- RECORDS FOR PROCESSING

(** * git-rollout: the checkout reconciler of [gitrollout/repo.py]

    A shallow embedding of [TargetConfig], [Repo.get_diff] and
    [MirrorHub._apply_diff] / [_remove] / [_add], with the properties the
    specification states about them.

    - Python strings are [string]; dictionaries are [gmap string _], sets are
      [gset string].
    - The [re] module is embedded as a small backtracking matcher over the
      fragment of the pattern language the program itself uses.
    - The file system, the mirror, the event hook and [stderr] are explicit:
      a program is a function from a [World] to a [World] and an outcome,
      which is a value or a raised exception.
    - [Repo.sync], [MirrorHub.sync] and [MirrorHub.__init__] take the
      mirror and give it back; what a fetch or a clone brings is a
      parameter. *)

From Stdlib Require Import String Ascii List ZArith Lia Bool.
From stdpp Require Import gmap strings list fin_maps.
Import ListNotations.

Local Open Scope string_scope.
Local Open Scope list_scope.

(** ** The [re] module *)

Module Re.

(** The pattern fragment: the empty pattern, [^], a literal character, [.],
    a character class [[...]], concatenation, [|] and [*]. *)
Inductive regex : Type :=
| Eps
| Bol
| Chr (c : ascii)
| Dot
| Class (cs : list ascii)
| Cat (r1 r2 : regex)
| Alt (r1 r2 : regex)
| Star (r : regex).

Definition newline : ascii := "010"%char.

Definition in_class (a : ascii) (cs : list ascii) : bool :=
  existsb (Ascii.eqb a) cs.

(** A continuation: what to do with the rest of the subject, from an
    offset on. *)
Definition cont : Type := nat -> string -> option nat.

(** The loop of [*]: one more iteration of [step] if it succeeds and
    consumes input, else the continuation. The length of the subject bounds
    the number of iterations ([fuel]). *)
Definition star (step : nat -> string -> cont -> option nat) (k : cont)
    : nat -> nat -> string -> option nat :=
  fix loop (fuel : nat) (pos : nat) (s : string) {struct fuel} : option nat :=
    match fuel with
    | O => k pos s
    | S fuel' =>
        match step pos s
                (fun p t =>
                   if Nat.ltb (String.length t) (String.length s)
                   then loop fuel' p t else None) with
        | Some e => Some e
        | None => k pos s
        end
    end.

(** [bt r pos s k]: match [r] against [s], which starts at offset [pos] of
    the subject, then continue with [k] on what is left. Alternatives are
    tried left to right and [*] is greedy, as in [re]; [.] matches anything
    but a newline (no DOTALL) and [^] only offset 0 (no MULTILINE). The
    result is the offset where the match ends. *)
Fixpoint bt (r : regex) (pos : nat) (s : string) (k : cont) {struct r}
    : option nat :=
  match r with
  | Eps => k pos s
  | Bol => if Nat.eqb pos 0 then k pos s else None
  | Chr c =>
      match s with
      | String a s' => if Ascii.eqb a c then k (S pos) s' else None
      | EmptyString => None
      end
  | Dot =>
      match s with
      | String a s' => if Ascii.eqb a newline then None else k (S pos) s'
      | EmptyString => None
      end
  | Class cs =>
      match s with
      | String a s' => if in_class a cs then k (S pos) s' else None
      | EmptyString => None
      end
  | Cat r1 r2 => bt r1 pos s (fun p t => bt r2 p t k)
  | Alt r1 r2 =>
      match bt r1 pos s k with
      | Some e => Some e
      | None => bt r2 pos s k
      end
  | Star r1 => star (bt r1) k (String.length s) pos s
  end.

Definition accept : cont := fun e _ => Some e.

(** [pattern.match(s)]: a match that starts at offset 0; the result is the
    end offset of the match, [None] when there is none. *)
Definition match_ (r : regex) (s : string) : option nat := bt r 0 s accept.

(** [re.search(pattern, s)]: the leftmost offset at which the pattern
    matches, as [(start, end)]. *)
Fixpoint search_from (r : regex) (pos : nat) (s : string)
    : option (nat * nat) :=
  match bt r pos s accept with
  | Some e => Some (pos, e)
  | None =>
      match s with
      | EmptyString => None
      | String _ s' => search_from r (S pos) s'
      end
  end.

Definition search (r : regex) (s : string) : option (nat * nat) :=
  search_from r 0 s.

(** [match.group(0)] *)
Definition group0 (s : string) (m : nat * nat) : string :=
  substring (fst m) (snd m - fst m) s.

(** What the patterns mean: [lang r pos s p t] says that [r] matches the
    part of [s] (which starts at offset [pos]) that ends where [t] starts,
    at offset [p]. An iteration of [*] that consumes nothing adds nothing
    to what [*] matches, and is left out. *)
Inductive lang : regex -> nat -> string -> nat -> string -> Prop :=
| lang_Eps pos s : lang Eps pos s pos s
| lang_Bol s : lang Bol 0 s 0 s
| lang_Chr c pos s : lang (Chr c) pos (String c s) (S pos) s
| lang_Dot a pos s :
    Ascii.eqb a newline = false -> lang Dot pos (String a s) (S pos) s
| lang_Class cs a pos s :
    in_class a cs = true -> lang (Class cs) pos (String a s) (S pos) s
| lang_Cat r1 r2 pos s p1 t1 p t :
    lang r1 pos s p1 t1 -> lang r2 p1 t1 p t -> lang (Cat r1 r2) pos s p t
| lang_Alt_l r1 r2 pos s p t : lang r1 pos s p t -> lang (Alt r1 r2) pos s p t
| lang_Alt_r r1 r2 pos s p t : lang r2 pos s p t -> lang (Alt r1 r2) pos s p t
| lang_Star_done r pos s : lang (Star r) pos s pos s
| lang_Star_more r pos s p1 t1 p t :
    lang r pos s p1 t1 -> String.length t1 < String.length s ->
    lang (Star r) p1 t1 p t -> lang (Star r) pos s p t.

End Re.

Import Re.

---

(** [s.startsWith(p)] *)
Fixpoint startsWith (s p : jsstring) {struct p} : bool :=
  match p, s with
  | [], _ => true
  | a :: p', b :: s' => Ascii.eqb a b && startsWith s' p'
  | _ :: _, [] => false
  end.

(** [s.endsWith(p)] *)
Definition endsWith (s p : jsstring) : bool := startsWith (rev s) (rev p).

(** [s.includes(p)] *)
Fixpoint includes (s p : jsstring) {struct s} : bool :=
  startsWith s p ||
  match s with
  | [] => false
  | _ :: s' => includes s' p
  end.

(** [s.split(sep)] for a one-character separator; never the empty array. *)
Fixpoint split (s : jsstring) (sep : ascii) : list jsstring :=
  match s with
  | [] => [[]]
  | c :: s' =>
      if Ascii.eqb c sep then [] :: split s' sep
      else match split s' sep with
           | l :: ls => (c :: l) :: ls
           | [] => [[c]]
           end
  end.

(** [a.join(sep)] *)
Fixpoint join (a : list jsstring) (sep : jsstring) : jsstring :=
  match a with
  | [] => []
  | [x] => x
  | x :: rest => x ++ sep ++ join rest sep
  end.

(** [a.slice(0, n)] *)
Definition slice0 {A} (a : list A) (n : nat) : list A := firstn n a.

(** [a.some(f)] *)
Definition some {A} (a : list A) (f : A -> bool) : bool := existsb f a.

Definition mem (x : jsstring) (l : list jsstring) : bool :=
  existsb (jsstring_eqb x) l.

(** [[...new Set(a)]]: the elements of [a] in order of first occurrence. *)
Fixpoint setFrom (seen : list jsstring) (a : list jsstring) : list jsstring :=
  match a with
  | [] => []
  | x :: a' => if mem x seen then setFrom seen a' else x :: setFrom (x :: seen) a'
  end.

- ASSIGNMENT
Copy out every line of the entries where the string "fuel" shows up.

- TASK OUTPUT
    the number of iterations ([fuel]). *)
  fix loop (fuel : nat) (pos : nat) (s : string) {struct fuel} : option nat :=
    match fuel with
    | S fuel' =>
                   then loop fuel' p t else None) with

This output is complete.